Redundancy is not cheap
You might get three programmers and an IT guy to prop up an email service for you. How reliable do you think that email service will be? Email is important — you expect instantaneous delivery, right? — so you need to build in some fault tolerance. You’ll need much more than just a pair of mirrored hard drives to store your mail spools. For any real volume of mail accounts, you’ll likely want to get a Storage Area Network with redundant fibre connections to your servers. That’s right: servers, plural. You’ll almost certainly need more than one. In your SAN you’ll want many hard drives: the more spindles across which read and write operations can occur, the better your performance will be, and the safer your data will be. You’ll likely be using RAID 6 to protect data from multiple simultaneous drive failures. You’ll need battery backups, support contracts on all your hardware, and probably at least one backup IT guy to account for the proverbial “hit by the bus” scenario. Also, your IT guy will likely want to take a vacation, or may get ill occasionally.
Security is important
The skills necessary to build and maintain this email system are not necessarily the same skills necessary to keep this service safe from attack. While all sysadmins should have some modicum of understanding of network security, it takes a special kind of mind to really account for security in depth. You can cut corners and get a firewall appliance with some deep packet inspection, but you’re adding another level of complexity to your setup, with more stuff getting in the way of your email delivery. Someone needs to read log files and respond to incidents. Someone needs to evaluate and apply security fixes (which may result in down time). Your mail server will be the target of regular attacks. Many of these will be childish and trivial and fail immediately. Some will be sophisticated and hard to detect. You don’t want your mail servers getting blacklisted as the result of a compromise, do you? Who’s going to get you un-listed from those blacklists?
Backup and recovery
You’ll need to take backups of your email system, to ensure you can recover from disaster. There’s some more expenses for you. And what about legal compliance? E-discovery is kind of a big deal, and many institutions have data archiving requirements to cover their tails in the event of a lawsuit.
Human resources
To quote famed Ohio State football coach Woody Hayes, “You win with people”. Your programmers and IT guys have lives. They’re going to want raises. They’re going to need benefits. They’re going to seek greener pastures over time, and you’ll need to hire competent replacements.
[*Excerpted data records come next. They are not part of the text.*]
(** C18. [setSlotAsUnbootable] takes effect: on devices with complete tables, under
    any faults, the call is defined, every device stays bootable after every
    write and no heap block is leaked; it reports success whenever the slot
    exists and no call fails; and after a success [isSlotBootable] of the slot
    answers FALSE (or an error, if a device call fails then). *)
Theorem setSlotAsUnbootable_spec (gvmq : bool) (slot : Z) (w : World) :
  0 <= slot <= 1 -> managed geo w -> slot_complete w slot -> ab_exists BOOT_IMG_PTN_NAME = true ->
  wp (ok ← setSlotAsUnbootable gvmq slot;
      if ok : bool then isSlotBootable gvmq slot else mret INVALID_SLOT)
    (fun b w' =>
       (b = BR_FALSE \/ b = INVALID_SLOT /\ (~ no_faults \/ n_slots gvmq <= slot)) /\
       all_bootable geo w' /\ always_bootable geo w w' /\ blocks w' = blocks w) w.
Proof.
  intros Hs Hm Hc Hab. unfold setSlotAsUnbootable, set_slot_as_unbootable. do 3 apply wp_bind.
  apply wp_check_slot_sanity; [lia| |].
  - intros w1 Hlt S1. cbn [negb Z.eqb]. eapply mark_then_read;
      [done|done|by eapply same_managed|intros n Hn Ha; eapply same_entry; [done|by apply Hc]|].
    intros r w2 Hr Hal Hb. assert (B2 : blocks w2 = blocks w) by (destruct S1 as (_ & _ & S1); congruence).
    apply wp_ret. destruct Hr as [(-> & M & A)|(-> & Hnf & B)]; cbn [Z.eqb].
    + unfold isSlotBootable. apply wp_bind.
      eapply wp_conseq; [apply (read_back gvmq slot ATTR_UNBOOTABLE
        (fun attr => if 0 <=? attr then if attr =? 0 then 1 else 0 else -1) w w2);
        [lia|lia|done|done|by apply A|by eapply same_always|done]|].
      intros r w3 [[->|[-> Hnf]] Hrest]; apply wp_ret; (split; [|done]); [by left|right; auto].
    + apply wp_ret. split; [right; auto|]. split; [done|]. split; [by eapply same_always|done].
  - intros w1 Hbad S1. cbn [negb Z.eqb]. apply wp_ret. simpl. apply wp_ret. cbn [Z.eqb]. apply wp_ret.
    split; [right; tauto|]. split; [by apply (managed_bootable geo); eapply same_managed|].
    split; [eapply always_same; [apply always_bootable_refl|done]|]. by destruct S1 as (_ & _ & S1).
Qed.
(* ===== verification/LinkedList.v ===== *)
(** * The doubly linked list ([src/gps/utils/linked_list.c])

    The list state and its elements live in a store; pointers are locations.  The
    store also keeps the deallocation calls.  [mem] decides which allocations
    succeed. *)
From S2P Require Import Prelude.

Inductive linked_list_err_type :=
  | eLINKED_LIST_SUCCESS | eLINKED_LIST_FAILURE_GENERAL | eLINKED_LIST_INVALID_PARAMETER
  | eLINKED_LIST_INVALID_HANDLE | eLINKED_LIST_UNAVAILABLE_RESOURCE
  | eLINKED_LIST_INSUFFICIENT_BUFFER | eLINKED_LIST_EMPTY.
#[export] Instance linked_list_err_eq : EqDecision linked_list_err_type.
Proof. solve_decision. Defined.

Definition err_code (e : linked_list_err_type) : Z :=
  match e with
  | eLINKED_LIST_SUCCESS => 0 | eLINKED_LIST_FAILURE_GENERAL => -1
  | eLINKED_LIST_INVALID_PARAMETER => -2 | eLINKED_LIST_INVALID_HANDLE => -3
  | eLINKED_LIST_UNAVAILABLE_RESOURCE => -4 | eLINKED_LIST_INSUFFICIENT_BUFFER => -5
  | eLINKED_LIST_EMPTY => -6
  end.

(** Pointers; data pointers and deallocation functions are numbers, 0 is NULL. *)
Abbreviation loc := nat.
Record list_element := ListElement {
  next : option loc; prev : option loc; data_ptr : Z; dealloc_func : Z }.
Record list_state := ListState { p_head : option loc; p_tail : option loc }.

Record Store := MkStore {
  elems : gmap loc list_element;
  lists : gmap loc list_state;
  fresh : loc;                     (** next location, and count of allocations *)
  freed : list (Z * Z);            (** calls of deallocation functions, oldest first *)
}.
Definition set_elems f (s : Store) := MkStore (f (elems s)) (lists s) (fresh s) (freed s).
Definition set_lists f (s : Store) := MkStore (elems s) (f (lists s)) (fresh s) (freed s).
Definition set_freed f (s : Store) := MkStore (elems s) (lists s) (fresh s) (f (freed s)).
Definition with_next n (e : list_element) := ListElement n (prev e) (data_ptr e) (dealloc_func e).
Definition with_prev p (e : list_element) := ListElement (next e) p (data_ptr e) (dealloc_func e).

Section linked_list.
Context (mem : nat -> bool).

Abbreviation M := (CM Store).

(** ** Memory *)
Definition alloc : M (option loc) := fun s =>
  Some (if mem (fresh s) then Some (fresh s) else None, MkStore (elems s) (lists s) (S (fresh s)) (freed s)).
Definition load_list (h : loc) : M list_state := s ← get; deref (lists s !! h).
Definition load (p : loc) : M list_element := s ← get; deref (elems s !! p).
Definition store_list (h : loc) (l : list_state) : M unit := modify (set_lists <[h := l]>).
Definition store (p : loc) (e : list_element) : M unit := modify (set_elems <[p := e]>).
(** An assignment to a field of an allocated element. *)
Definition update (p : loc) (f : list_element -> list_element) : M unit := e ← load p; store p (f e).
(** [free(p)] of an allocated block. *)
Definition free_elem (p : loc) : M unit := _ ← load p; modify (set_elems (delete p)).
Definition free_list (h : loc) : M unit := _ ← load_list h; modify (set_lists (delete h)).
(** [dealloc_func(data)] *)
Definition call_dealloc (f data : Z) : M unit := modify (set_freed (fun l => l ++ [(f, data)])).

(** ** Operations.  [None] for a handle is NULL; an output pointer is [false] when
    it is NULL. *)
Definition linked_list_init (list_data : bool) : M (linked_list_err_type * option loc) :=
  if negb list_data then mret (eLINKED_LIST_INVALID_PARAMETER, None) else
  tmp_list ← alloc;
  match tmp_list with
  | None => mret (eLINKED_LIST_FAILURE_GENERAL, None)
  | Some tmp_list => _ ← store_list tmp_list (ListState None None); mret (eLINKED_LIST_SUCCESS, Some tmp_list)
  end.

(** The body of the loop of [linked_list_flush], until the head is NULL. *)
Fixpoint flush_loop (fuel : nat) (p_list : loc) : M unit :=
  l ← load_list p_list;
  match p_head l with
  | None => mret tt
  | Some hd =>
      match fuel with
      | O => undef
      | S fuel =>
          e ← load hd;
          let tmp := next e in
          _ ← (if dealloc_func e =? 0 then mret tt else call_dealloc (dealloc_func e) (data_ptr e));
          _ ← free_elem hd;
          _ ← store_list p_list (ListState tmp (p_tail l));
          flush_loop fuel p_list
      end
  end.

(** The loop frees an element each time round: the number of elements is fuel
    enough. *)
Definition linked_list_flush (list_data : option loc) : M linked_list_err_type :=
  match list_data with None => mret eLINKED_LIST_INVALID_HANDLE | Some p_list =>
  s ← get;
  _ ← flush_loop (size (elems s)) p_list;
  l ← load_list p_list;
  _ ← store_list p_list (ListState (p_head l) None);
  mret eLINKED_LIST_SUCCESS
  end.

(** [list_data]: [None] for a NULL argument, else the handle it points to. *)
Definition linked_list_destroy (list_data : option (option loc)) : M linked_list_err_type :=
  match list_data with None => mret eLINKED_LIST_INVALID_HANDLE | Some p_list =>
  _ ← linked_list_flush p_list;
  _ ← (match p_list with None => mret tt | Some h => free_list h end);
  mret eLINKED_LIST_SUCCESS
  end.

Definition linked_list_add (list_data : option loc) (data_obj dealloc : Z) : M linked_list_err_type :=
  match list_data with None => mret eLINKED_LIST_INVALID_HANDLE | Some p_list =>
  if data_obj =? 0 then mret eLINKED_LIST_INVALID_PARAMETER else
  elem ← alloc;
  match elem with None => mret eLINKED_LIST_FAILURE_GENERAL | Some elem =>
  _ ← store elem (ListElement None None data_obj dealloc);
  l ← load_list p_list;
  let tmp := p_head l in
  _ ← store_list p_list (ListState (Some elem) (p_tail l));
  _ ← update elem (with_next tmp);
  _ ← (match tmp with
       | Some t => update t (with_prev (Some elem))
       | None => store_list p_list (ListState (Some elem) (Some elem))
       end);
  mret eLINKED_LIST_SUCCESS
  end end.

(** Returns [*data_obj] on success. *)
Definition linked_list_remove (list_data : option loc) (data_obj : bool) : M (linked_list_err_type * option Z) :=
  match list_data with None => mret (eLINKED_LIST_INVALID_HANDLE, None) | Some p_list =>
  if negb data_obj then mret (eLINKED_LIST_INVALID_PARAMETER, None) else
  l ← load_list p_list;
  match p_tail l with None => mret (eLINKED_LIST_UNAVAILABLE_RESOURCE, None) | Some tmp =>
  e ← load tmp;
  _ ← store_list p_list (ListState (p_head l) (prev e));
  _ ← (match prev e with
       | Some t => update t (with_next None)
       | None => store_list p_list (ListState None None)
       end);
  _ ← free_elem tmp;
  mret (eLINKED_LIST_SUCCESS, Some (data_ptr e))
  end end.

Definition linked_list_empty (list_data : option loc) : M Z :=
  match list_data with None => mret (err_code eLINKED_LIST_INVALID_HANDLE) | Some p_list =>
  l ← load_list p_list; mret (match p_head l with None => 1 | Some _ => 0 end)
  end.

(** Unlink and free the element [tmp], whose fields are [e]. *)
Definition unlink (p_list tmp : loc) (e : list_element) (dealloc_data : bool) : M unit :=
  l ← load_list p_list;
  _ ← (match prev e with
       | None => store_list p_list (ListState (next e) (p_tail l))
       | Some p => update p (with_next (next e))
       end);
  l ← load_list p_list;
  _ ← (match next e with
       | None => store_list p_list (ListState (p_head l) (prev e))
       | Some n => update n (with_prev (prev e))
       end);
  _ ← update tmp (fun e => with_next None (with_prev None e));
  _ ← (if dealloc_data && negb (dealloc_func e =? 0) then call_dealloc (dealloc_func e) (data_ptr e) else mret tt);
  free_elem tmp.

(** The loop of [linked_list_search]; [data_p]: [*data_p], or [None] when the
    pointer is NULL. *)
Fixpoint search_loop (fuel : nat) (p_list : loc) (tmp : option loc) (data_p : option Z)
    (equal : Z -> Z -> bool) (data_0 : Z) (rm_if_found : bool) : M (option Z) :=
  match tmp with
  | None => mret data_p
  | Some p =>
      match fuel with
      | O => undef
      | S fuel =>
          e ← load p;
          if equal data_0 (data_ptr e) then
            _ ← (if rm_if_found then unlink p_list p e (bool_decide (data_p = None)) else mret tt);
            mret (match data_p with None => None | Some _ => Some (data_ptr e) end)
          else search_loop fuel p_list (next e) data_p equal data_0 rm_if_found
      end
  end.

(** Returns [*data_p] at the end; [equal] is [None] when NULL. *)
Definition linked_list_search (list_data : option loc) (data_p : option Z) (equal : option (Z -> Z -> bool))
    (data_0 : Z) (rm_if_found : bool) : M (linked_list_err_type * option Z) :=
  match list_data, equal with
  | Some p_list, Some equal =>
      l ← load_list p_list;
      match p_tail l with
      | None => mret (eLINKED_LIST_UNAVAILABLE_RESOURCE, data_p)
      | Some _ =>
          s ← get;
          d ← search_loop (size (elems s)) p_list (p_head l) (match data_p with None => None | Some _ => Some 0 end)
                equal data_0 rm_if_found;
          mret (eLINKED_LIST_SUCCESS, d)
      end
  | _, _ => mret (eLINKED_LIST_INVALID_HANDLE, data_p)
  end.
End linked_list.
(** Creating a queue cleans up after itself: whichever of its four steps fails,
    the call fails and nothing of the list remains; if all succeed the queue is
    empty, open and without waiting threads.  Destroying a queue deallocates
    exactly the messages still in it and leaves nothing of the list. *)
Theorem msg_q_life (s : S) (calloc_ok mutex_ok cond_ok : bool) :
  ll_absent s ->
  wp (msg_q_init true calloc_ok mutex_ok cond_ok) (fun '(rv, mk) s' => ll_freed s' = ll_freed s /\
    match mk with
    | None => rv = eMSG_Q_FAILURE_GENERAL /\ ll_absent s' /\
        (~ ll_memory \/ calloc_ok && mutex_ok && cond_ok = false)
    | Some mk => rv = eMSG_Q_SUCCESS /\ calloc_ok && mutex_ok && cond_ok = true /\ qrel (mk s') (a_init (ll_freed s')) /\
        forall q ms, ll_rep ms (msg_list q) ->
          wp (msg_q_destroy true) (fun rv q' => rv = eMSG_Q_SUCCESS /\ ll_absent (msg_list q') /\
            ll_freed (msg_list q') = ll_freed (msg_list q) ++ deallocs ms) q
    end) s.
Proof.
  intros Ha. unfold msg_q_init. cbn [negb].
  destruct calloc_ok; cbn [negb]; [|wp_step; split; [done|by split; [|split; [|right]]]].
  wp_step. eapply ll_init_ok; [exact Ha| |].
  2:{ intros s1 A1 F1 Hm. cbn [err_code negb Z.eqb]. wp_step. split; [done|]. split; [done|]. split; [done|by left]. }
  intros s1 R1 F1. cbn [err_code negb Z.eqb].
  assert (Hfail : forall b, b = false -> wp (_ ← ll_destroy; mret (eMSG_Q_FAILURE_GENERAL, None))
    (fun '(rv, mk) s' => ll_freed s' = ll_freed s /\ match mk : option (S -> msg_q S) with
      | None => rv = eMSG_Q_FAILURE_GENERAL /\ ll_absent s' /\ (~ ll_memory \/ b = false)
      | Some _ => False end) s1).
  { intros b Hb. wp_step. eapply ll_destroy_ok; [exact R1|]. intros s2 A2 F2. wp_step.
    split; [by rewrite F2, F1; apply app_nil_r|]. split; [done|]. split; [done|by right]. }
  destruct mutex_ok; cbn [negb andb].
  2:{ eapply wp_conseq; [by apply (Hfail false)|]. intros [rv [mk|]] s2; [by intros [_ []]|done]. }
  destruct cond_ok; cbn [negb].
  2:{ eapply wp_conseq; [by apply (Hfail false)|]. intros [rv [mk|]] s2; [by intros [_ []]|done]. }
  wp_step. split; [done|]. split; [done|]. split; [done|]. split; [split; [exact R1|done]|].
  intros q ms R. unfold msg_q_destroy. cbn [negb]. wp_step. apply wp_on_list.
  eapply ll_destroy_ok; [exact R|]. intros s2 A2 F2. wp_step. wp_step. by wp_step.
Qed.
End queue.

(** ** The queue over the linked list *)
Abbreviation all_memory := (fun _ : nat => true).
#[local] Existing Instance linked_list_ops.
Definition demo_list : Store := MkStore ∅ {[ 0%nat := ListState None None ]} 1 [].
Definition demo_q : msg_q (Store * option loc) := MsgQ (demo_list, Some 0%nat) [] [] 0.
Definition demo_laws : ListLaws (H := linked_list_ops all_memory) (Store * option loc) :=
  linked_list_laws all_memory ∅ ∅.

Lemma demo_rel : qrel (LL := demo_laws) demo_q (a_init []).
Proof.
  split; [|done]. exists 0%nat, []. split; [done|]. split; [done|]. constructor; simpl; try done.
  - constructor.
  - constructor.
  - intros l Hl. by apply elem_of_nil in Hl.
Defined.

(** Threads 1 and 2 wait; two messages arrive; 1 is woken twice over by signals. *)
Definition demo_events : list event :=
  [Rcv 1; Rcv 2; Snd 10 0 0; Snd 20 7 0; Rmv; Snd 30 7 0].
Definition demo_after : list outcome * msg_q (Store * option loc) :=
  match do_events (H := linked_list_ops all_memory) demo_events demo_q with
  | Some x => x | None => ([], demo_q) end.

Lemma msg_q_fifo_witness :
  exists ms, replay [Nothing; Nothing; Sent 10; Sent 20; Took 10; Sent 30] [] = Some ms.*1 /\
    list_rep ∅ ∅ (reverse ms) (msg_list demo_after.2).
Proof.
  apply (msg_q_fifo (LL := demo_laws) demo_q demo_events _ _ demo_rel). vm_compute. reflexivity.
Defined.

Lemma msg_q_no_lost_wakeup_witness :
  wp (do_events (H := linked_list_ops all_memory) (Resume <$> [1; 2]%nat)) (fun os' q2 => length os' = 2%nat /\ woken q2 = [])
    demo_after.2.
Proof.
  pose proof (msg_q_no_lost_wakeup (LL := demo_laws) demo_q demo_events demo_after.1 demo_after.2 demo_rel
    ltac:(vm_compute; reflexivity)) as H.
  eapply wp_conseq; [exact H|]. by intros os q2 (Hl & Hw & _).
Defined.

Lemma msg_q_error_codes_witness :
  wp (msg_q_rmv (H := linked_list_ops all_memory) true true) (fun r _ => r = (-6, None)) demo_q.
Proof.
  pose proof (msg_q_error_codes (LL := demo_laws) demo_q [] true true 0 0 0 0 (proj1 demo_rel)) as (_ & _ & _ & _ & H).
  eapply wp_conseq; [exact H|]. by intros r q' [Hr _].
Defined.

(** [pthread_cond_init] fails: the list is destroyed again. *)
Lemma msg_q_life_witness :
  wp (msg_q_init (H := linked_list_ops all_memory) true true true false)
    (fun '(rv, mk) s' => lists s'.1 = ∅ /\ match mk with None => rv = -1 | Some _ => False end) (MkStore ∅ ∅ 0 [], None).
Proof.
  eapply wp_conseq; [apply (msg_q_life (LL := demo_laws) (MkStore ∅ ∅ 0 [], None) true true false)|].
  - split; [done|]. split; [done|]. intros l _. split; apply lookup_empty.
  - intros [rv [mk|]] s' [_ H]; [by destruct H as (_ & Hf & _)|]. by destruct H as (-> & (_ & ? & _) & _).
Defined.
Conclusion: you get what you pay for
John Dvorak might not like GMail, and that’s his choice to make. But to claim that a robust, reliable email system can be cobbled together on a contract basis is pure folly. Google is able to bring an enormous number of resources to bear on the problem of email. They have a robust, redundant network operation that ensures that your email is online and accessible when you want it. They have trained professionals working around the clock to keep servers not just operating, but operating securely.
There are plenty of other organizations offering the same front-facing service — that is, email — but how many of them have the sophistication of Google’s world-wide infrastructure? I’ve no personal experience with Hushmail, which Dvorak mentions, so I’ve no reason to doubt their competency as an email provider; but are they able to operate on the same scale as Google, or Microsoft, or Yahoo?
Maybe $7 million is a lot to spend on hosted email service. Like I said, I haven’t looked at the full details of that deal, so I can’t speak to the value proposition too much. But I can assure you that not taking your email infrastructure seriously, or skimping on your email service to save a few bucks, will only lead to pain in the long run.